Losing well is possibly the last great step the All Blacks need to take. When today's tennis champions, Novak Djokovic and Rafael Nadal, drop a grand slam final, often to the other, they don't spend too long in postures of abject desolation. When they come to the microphone, they don't confine their comments to dark disappointment and self-reproach. They praise the winner.
That does not mean a mumbled concession - it is a fulsome, generous salute to the qualities of the other side. Springbok captains can do this. Jean de Villiers is always gracious, Bismarck du Plessis was pleasant and generous as well as disappointed after his Sharks' sub-par performance against the Crusaders in the Super 15 semifinal a few weeks ago.
But the following week when the Waratahs won the final we heard only disappointment from Crusaders captain Kieran Read.
Behind him, Richie and the rest of the team looked like they had suffered a death in the family. Yet that match, like many in rugby, had been decided by a last-minute penalty, one of those that could be awarded at just about every tackle when players pile in.
The game could as easily have gone the other way. A few minutes earlier the Crusaders had edged in front when the Waratahs conceded a similar penalty.
It was a good game. The Waratahs ripped into it from the kick-off. The Crusaders were lethargic for the first 20 minutes and lucky not to be deeper in deficit at half-time. But they came back well in the second half. Neither team had reason to be despondent at the end.
Waiting for the awards Richie positioned himself, deliberately it seemed, so that all his teammates could see the grim self-flagellation on his face. It may have merely reflected his regret at giving away the decisive penalty but it looked more like he was setting the tone he thought appropriate for a New Zealand team dealing with a defeat.
Does our rugby culture really need this? It is not a good look to the rest of the world. It makes us appear childish and petulant and, worse, it detracts from the All Blacks' image. An inability to accept occasional defeat with dignity and sporting generosity suggests a deep-seated insecurity - a fear that the team really is only as good as its last result.

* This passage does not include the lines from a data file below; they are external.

(** Reading a note back by the id [saveNote] returned, when that id was not
    in use. The browser returns the saved note itself (times are
    millisecond values here, so a date that comes back from JSON as its ISO
    string, as [dueDate] and [reminderDate] do, counts as the same
    date). A native device
    returns what the row holds: [richContent], [completed],
    [conflictVersion] and [isDeleted] with their defaults filled in, the
    checklist ordered by creation time with each item built anew from its
    row, and none of [folderId],
    [audioNotes], [priority], [dueDate], [reminderDate], [isStarred],
    [isPinned], [isArchived]. A note saved with [isDeleted] set is not found
    at all. *)
Theorem saveNote_then_getNoteById (input : NoteInput.t) (w w' : World.t) (n : Note.t) :
  DatabaseService.saveNote input w = (w', Ok n) →
  (∀ m : Note.t, m ∈ Spec.storedNotes w → Note.id m ≠ Note.id n) →
  (∀ r, r ∈ Spec.checklistRows w → ChecklistRow.note_id r ≠ Note.id n) →
  ∃ checklist,
    checklist ≡ₚ map Spec.rebuilt (default [] (NoteInput.checklist input))
    ∧ Spec.ascendingBy ChecklistItem.createdAt checklist
    ∧ snd (DatabaseService.getNoteById (Note.id n) w')
      = Ok (if DatabaseService.notDeleted n
            then Some (if DatabaseState.isWeb (World.database w) then n
                       else DatabaseService.noteOfRow (DatabaseService.rowOfNote n)
                              checklist)
            else None).
Proof.
  intros Hsave Hfresh Horphan.
  pose proof (saveNote_isWeb input w) as Hweb'. rewrite Hsave in Hweb'. cbn [fst] in Hweb'.
  destruct (saveNote_Ok _ _ _ _ Hsave) as (dev & Hdev & Hn & Hstore).
  rewrite getNoteById_value, Hweb'. cbn [snd].
  unfold Spec.storedNotes in Hfresh. unfold Spec.checklistRows in Horphan.
  destruct (DatabaseState.isWeb (World.database w)) eqn:Hweb.
  - exists (Js.sort (fun a b => ChecklistItem.createdAt a - ChecklistItem.createdAt b)
              (map Spec.rebuilt (default [] (NoteInput.checklist input)))).
    split; [apply sort_perm|]. split; [apply sort_ascending|].
    rewrite Hstore. cbn [default]. f_equal.
    set (stored := default [] (AsyncStorage.notes_storage (World.storage w))) in *.
    destruct (DatabaseService.notDeleted n) eqn:Hlive.
    + apply find_unique.
      * intros x Hx Hid. apply String.eqb_eq in Hid.
        apply elem_of_sort, elem_of_filter_bool in Hx as [Hx _].
        apply elem_of_app in Hx as [Hx|Hx].
        -- exfalso. exact (Hfresh x Hx Hid).
        -- apply list_elem_of_singleton in Hx. exact Hx.
      * apply elem_of_sort, elem_of_filter_bool. split; [|exact Hlive].
        apply elem_of_app. right. left.
      * apply String.eqb_refl.
    + apply find_None_intro. intros x Hx.
      apply elem_of_sort, elem_of_filter_bool in Hx as [Hx Hxlive].
      apply elem_of_app in Hx as [Hx|Hx].
      * apply String.eqb_neq. exact (Hfresh x Hx).
      * apply list_elem_of_singleton in Hx. subst x. congruence.
  - destruct Hstore as (d & d' & Hd & Hd' & Hnotes & Hitems).
    rewrite Hd in Hfresh, Horphan. rewrite Hd'.
    exists (DatabaseService.selectChecklistItems d' (Note.id n)).
    assert (List.filter (fun r => String.eqb (ChecklistRow.note_id r) (Note.id n))
              (Sqlite.checklist_items d')
            = map (DatabaseService.rowOfItem (Note.id n))
                (default [] (NoteInput.checklist input))) as Hsel.
    { rewrite Hitems, List.filter_app.
      rewrite filter_none, filter_all; [reflexivity| |].
      - intros r Hr. apply list_elem_of_fmap in Hr as (item & -> & _).
        apply String.eqb_refl.
      - intros r Hr. apply String.eqb_neq. exact (Horphan r Hr). }
    split; [|split].
    + unfold DatabaseService.selectChecklistItems. rewrite sort_perm, Hsel.
      rewrite map_map. apply Permutation_refl'. apply map_ext.
      intros item. apply itemOfRow_rowOfItem.
    + apply StronglySorted_map. apply (sort_ascending ChecklistRow.created_at).
    + f_equal. rewrite Hnotes.
      assert (DatabaseService.notDeleted n
              = negb (NoteRow.is_deleted (DatabaseService.rowOfNote n))) as Hlive
        by reflexivity.
      destruct (DatabaseService.notDeleted n).
      * rewrite (find_unique _ _ (DatabaseService.rowOfNote n)); [reflexivity| | |].
        -- intros r Hr Hp. apply andb_prop in Hp as [Hid _]. apply String.eqb_eq in Hid.
           apply elem_of_app in Hr as [Hr|Hr].
           ++ exfalso.
              apply (Hfresh (DatabaseService.noteOfRow r
                               (DatabaseService.selectChecklistItems d (NoteRow.id r))));
                [|exact Hid].
              apply list_elem_of_fmap. eauto.
           ++ apply list_elem_of_singleton in Hr. exact Hr.
        -- apply elem_of_app. right. left.
        -- cbn [DatabaseService.rowOfNote NoteRow.id]. rewrite String.eqb_refl.
           cbn [andb]. symmetry. exact Hlive.
      * rewrite find_None_intro; [reflexivity|].
        intros r Hr. apply elem_of_app in Hr as [Hr|Hr].
        -- apply andb_false_intro1. apply String.eqb_neq.
           apply (Hfresh (DatabaseService.noteOfRow r
                            (DatabaseService.selectChecklistItems d (NoteRow.id r)))).
           apply list_elem_of_fmap. eauto.
        -- apply list_elem_of_singleton in Hr. subst r.
           apply andb_false_intro2. symmetry. exact Hlive.
Qed.
(** * Blueprint Graph: event normalisation and graph write path

    A shallow embedding of the ingestion code of the repository:
    - [src/schemas/ocsf_schema.py]  (format mappers, severity table),
    - [src/pipelines/ingest.py]     (ParseEvent, DetectSourceFormat,
                                     MapToOCSF, StoreInGraph, standalone loop),
    - [src/kafka/consumer.py]       (KafkaConsumer.start / process_event),
    - [src/kafka/producer.py]       (the value of a message sent),
    - [src/api/main.py]             (create_event, get_event),
    - [src/utils/db.py]             (execute_query over the graph store).

    Python values are JSON values; Python exceptions are an explicit
    outcome; the graph store and the log are threaded through a state and
    exception monad.  JSON numbers are integers in this model (floating
    point values are outside it). *)

From Stdlib Require Import ZArith Lia Ascii DecimalString DecimalZ DecimalPos.
From stdpp Require Import gmap strings list fin_maps.

(* ===================================================================== *)
(** * Part I.  The Python values the code manipulates                     *)
(* ===================================================================== *)

Module Py.

(** A value produced by [json.loads]: [None], a bool, an int, a str, a
    list or a dict.  A dict keeps its insertion order (it matters for
    [json.dumps]); lookups take the first binding of a key. *)
#[warnings="-register-all"]
Inductive json : Type :=
| JNull
| JBool (b : bool)
| JInt (n : Z)
| JStr (s : string)
| JList (xs : list json)
| JDict (kvs : list (string * json)).

(** Structural equality on values. *)
Fixpoint json_eqb (a b : json) {struct a} : bool :=
  match a, b with
  | JNull, JNull => true
  | JBool x, JBool y => Bool.eqb x y
  | JInt x, JInt y => Z.eqb x y
  | JStr x, JStr y => String.eqb x y
  | JList xs, JList ys =>
      (fix go (xs ys : list json) {struct xs} : bool :=
         match xs, ys with
         | [], [] => true
         | x :: xs', y :: ys' => json_eqb x y && go xs' ys'
         | _, _ => false
         end) xs ys
  | JDict xs, JDict ys =>
      (fix go (xs ys : list (string * json)) {struct xs} : bool :=
         match xs, ys with
         | [], [] => true
         | (k, x) :: xs', (k', y) :: ys' =>
             String.eqb k k' && json_eqb x y && go xs' ys'
         | _, _ => false
         end) xs ys
  | _, _ => false
  end.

The culture has been built on the principle that winning is all that matters. A new book, Legends in Black by 1960s All Black trialist Tom Johnson and others (Penguin $39.99), contains the testimony of 11 former captains and coaches to the power of a winning legacy and the pressure to maintain it.
In a forward to the book, Vince Lombardi, coach of American football's Green Bay Packers, says the All Blacks' 75 per cent winning record is one of the best in world sport, exceeding Brazil's 62 per cent in association football and the most successful American football franchises such as the Chicago Bulls and San Francisco 49ers.
Winning really is all that matters, not just to the All Blacks but possibly even more so to the public and press. A last-minute penalty, a single point margin, can mean the difference between an ecstatic review of the game and a crisis of confidence in the coach, players, the game in this country and its future.
It seems a long time since England surprised the All Blacks at the end of another glorious year. We will be surprised again. Probably not tonight; the team has returned to Sydney tuned up by the Super Rugby result two weeks ago.
But when it happens, I hope we discover the coach and captain have discussed something new. A few generous words would grace our game.